# Barrel Prospect Confo/Bloodline Critique **pic heavy**



## chesterh (Jul 6, 2009)

pedigree: Tdl Gentalman Jim Quarter Horse 

He has his ROM and AAA in racing...

I believe he was raced as a 6 and 7 year old. Hes 10 now.

























































I know hes not perfect. I know hes long in the back, thin, his head is rather large and has a heavy throat latch... He isn't perfect but he needs a home. His breeder has him priced VERY high on her website but shes offering to me as an adoption pretty much. She wants him to barrel race. I want him to barrel race. Apparently hes gentle and FAST. 

Please feel free to critique but please don't devastate me. He was a money earner and has a great mind... I need a horse and he needs a home...


----------



## smrobs (Jul 30, 2008)

I agree that his confo isn't perfect, but no horse's is. He certainly should be dripping with speed. Most of what is wrong with his confo is more aesthetic and wouldn't have a big impact on his usefullness. He looks like a pretty nice horse. I would go at least give him a try and see if you like riding him, then go from there. I think he could do well as a barrel racer, providing he can collect up for the short turns, his back isn't so long that it would really hinder that. Go see him and give him a try. With some muscle tone, he would look much more balanced. Good luck, I hope he works out for you.


----------



## reining girl (Jan 30, 2009)

I like him, and he certainly should be fast, hes paked wiht racing horses. He has a nice big booty and chest on him. I think he has a cute face actually lol. I think he would make a great barrel prospect, and if you can get him for that cheap i say go for it.


----------



## chesterh (Jul 6, 2009)

Cheap. YEAH. Shes offering him to me for about 20% of her asking price. Too many horses, racing prospects, to feed, and she wants him to have a job... Hes so cheap its PAINFUL. And she was the one who bred, raised, and raced him.


----------



## chesterh (Jul 6, 2009)

BUMP... anyone else??????? Does no one like me?


----------



## horseloverd2 (Jan 23, 2009)

He looks a little swaybacked... is that just me?

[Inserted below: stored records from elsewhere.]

(** * generating_questions: a shallow embedding of [script.py]

    The script reads a text file, asks a text-to-text model for candidate
    questions, keeps the ones an extractive question-answering model can
    answer from the same text, prints them and writes them to a file.

    Conventions of the embedding.
    - A Python [str] is a [string]; its characters are read as the code
      points 0 to 255.
    - A Python [int] is a [Z].
    - A dict with string keys is a [gmap string _].
    - The file system, the console and the calls made to the external
      collaborators (torch, transformers) are threaded through a state;
      raising is a result constructor.  [exn] stands for instances of
      Python's [Exception]; [exit(code)] is the separate result [SysExit],
      which no [except Exception] or [except ValueError] clause catches.
    - The collaborators are opaque: they are fields of an environment
      [Env], so that every theorem holds for every stub put in their place.
      What they do to the machine besides returning or raising (the model
      cache that transformers fills) is outside the modelled file system,
      and a file is identified by the path string it is opened with. *)

From Stdlib Require Import ZArith NArith Ascii.
From stdpp Require Import base strings list gmap pretty.

Local Open Scope Z_scope.

(** ** Python values and exceptions *)

Module Py.

(** The exception classes that occur in the script or in its collaborators'
    documented failures. *)
Inductive exn_class :=
  | ValueError
  | UnicodeDecodeError
  | UnicodeEncodeError
  | KeyError
  | AttributeError
  | TypeError
  | RuntimeError
  | MemoryError
  | OSError
  | FileNotFoundError
  | PermissionError
  | IsADirectoryError
  | ConnectionError.
Lemma ztake_app_le {A} n (l k : list A) : n <= zlen l -> ztake n (l ++ k) = ztake n l.
Proof. unfold zlen, ztake. intros. apply take_app_le. lia. Qed.

Lemma ztake_ztake {A} n m (l : list A) : n <= m -> ztake n (ztake m l) = ztake n l.
Proof. unfold ztake. intros. rewrite take_take. f_equal. lia. Qed.

(** Reading back what [memcpy] wrote, and what it left alone. *)
Lemma ztake_splice {A} (buf : list A) off data :
  0 <= off <= zlen buf ->
  ztake (off + zlen data) (splice buf off data) = ztake off buf ++ data.
Proof.
  intros. unfold splice. rewrite app_assoc.
  assert (E : zlen (ztake off buf ++ data) = off + zlen data)
    by (rewrite zlen_app, zlen_ztake; lia).
  rewrite <- E. apply ztake_app.
Qed.

Lemma ztake_splice_before {A} (buf : list A) off data n :
  n <= off <= zlen buf -> ztake n (splice buf off data) = ztake n buf.
Proof.
  intros. unfold splice. destruct (Z.le_gt_cases 0 off).
  - rewrite ztake_app_le by (rewrite zlen_ztake; lia). apply ztake_ztake; lia.
  - unfold ztake. by replace (Z.to_nat n) with O by lia.
Qed.

(** Element access by a [size_t] index. *)
Definition zget {A} (l : list A) (i : Z) : option A := l !! Z.to_nat i.

Lemma zlist_eq {A} (l k : list A) :
  zlen l = zlen k -> (forall i, 0 <= i < zlen l -> zget l i = zget k i) -> l = k.
Proof.
  unfold zlen, zget. intros Hl He. apply list_eq. intros i.
  destruct (decide (i < length l)%nat).
  - rewrite <- (Nat2Z.id i). apply He. lia.
  - by rewrite !lookup_ge_None_2 by lia.
Qed.

Lemma zget_app {A} (l k : list A) i :
  0 <= i -> zget (l ++ k) i = if i <? zlen l then zget l i else zget k (i - zlen l).
Proof.
  unfold zget, zlen. intros. destruct (Z.ltb_spec i (Z.of_nat (length l))).
  - apply lookup_app_l. lia.
  - rewrite lookup_app_r by lia. f_equal. lia.
Qed.

Lemma zget_ztake {A} (l : list A) n i : 0 <= i < n -> zget (ztake n l) i = zget l i.
Proof. unfold zget, ztake. intros. apply lookup_take_lt. lia. Qed.

Lemma zget_zdrop {A} (l : list A) n i :
  0 <= i -> 0 <= n -> zget (zdrop n l) i = zget l (n + i).
Proof. unfold zget, zdrop. intros. rewrite lookup_drop. f_equal. lia. Qed.

Lemma zget_splice {A} (buf : list A) off data i :
  0 <= off -> off + zlen data <= zlen buf -> 0 <= i ->
  zget (splice buf off data) i =
    if (off <=? i) && (i <? off + zlen data) then zget data (i - off) else zget buf i.
Proof.
  intros Ho Hd Hi. pose proof (zlen_nonneg data). unfold splice.
  rewrite zget_app, zlen_ztake by lia.
  destruct (Z.ltb_spec i off), (Z.leb_spec off i); try lia; cbn [andb].
  - apply zget_ztake; lia.
  - rewrite zget_app by lia.
    destruct (Z.ltb_spec (i - off) (zlen data)), (Z.ltb_spec i (off + zlen data)); try lia; [done|].
    rewrite zget_zdrop by lia. f_equal. lia.
Qed.

Create Rewrite HintDb zlen.
#[export] Hint Rewrite @zlen_app @zlen_nil @zlen_cons : zlen.
#[export] Hint Rewrite @zlen_ztake @zlen_zdrop @zlen_splice using lia : zlen.

(** Filling an array from the front, and reading a stretch of a
    concatenation. *)
Lemma mem_write_append {A} (buf h d : list A) off :
  ztake off buf = h -> zlen h = off -> off + zlen d <= zlen buf ->
  exists buf', mem_write buf off d = Ret buf' /\ zlen buf' = zlen buf /\
    ztake (off + zlen d) buf' = h ++ d.
Proof.
  intros <- Ho Hd. pose proof (zlen_nonneg (ztake off buf)). pose proof (zlen_nonneg d).
  exists (splice buf off d). split; [apply mem_write_ok; lia|].
  split; [apply zlen_splice; lia | apply ztake_splice; lia].
Qed.

Lemma mem_read_mid {A} (buf l d k : list A) off n :
  buf = l ++ d ++ k -> off = zlen l -> n = zlen d -> mem_read buf off n = Ret d.
Proof.
  intros -> -> ->. pose proof (zlen_nonneg l). pose proof (zlen_nonneg d).
  pose proof (zlen_nonneg k). rewrite mem_read_ok by (rewrite ?zlen_app; lia).
  by rewrite zdrop_app, ztake_app.
Qed.

(** [new char[n]]: a fresh array of [n] bytes whose contents the program
    does not control. *)
Class Heap : Type := {
  fresh : Z -> list byte;
  fresh_length n : 0 <= n -> zlen (fresh n) = n
}.

Lemma zlen_replicate {A} (n : Z) (x : A) : 0 <= n -> zlen (replicate (Z.to_nat n) x) = n.
Proof. unfold zlen. rewrite length_replicate. lia. Qed.

(** A heap whose fresh arrays hold a fixed byte, for concrete evaluations. *)
Definition filled_heap (b : byte) : Heap :=
  {| fresh n := replicate (Z.to_nat n) b; fresh_length n := zlen_replicate n b |}.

But he's so cute and looks like an excellent barrel/prospect horse


----------



## smrobs (Jul 30, 2008)

I don't think he is swaybacked, it looks like more of a lack of muscle tone to me.


----------



## reining girl (Jan 30, 2009)

lol, so how much is she selling him to you for? I realy do like him. Very handsome guy, are ya gonna get him? I see that you live in Southern Oregon lol i live in Central Oregon, ever been to Prineville?


----------



## chesterh (Jul 6, 2009)

Ok, well I have never been to prineville. I actually just moved out here less than 2 months ago while my husbands in army basic training.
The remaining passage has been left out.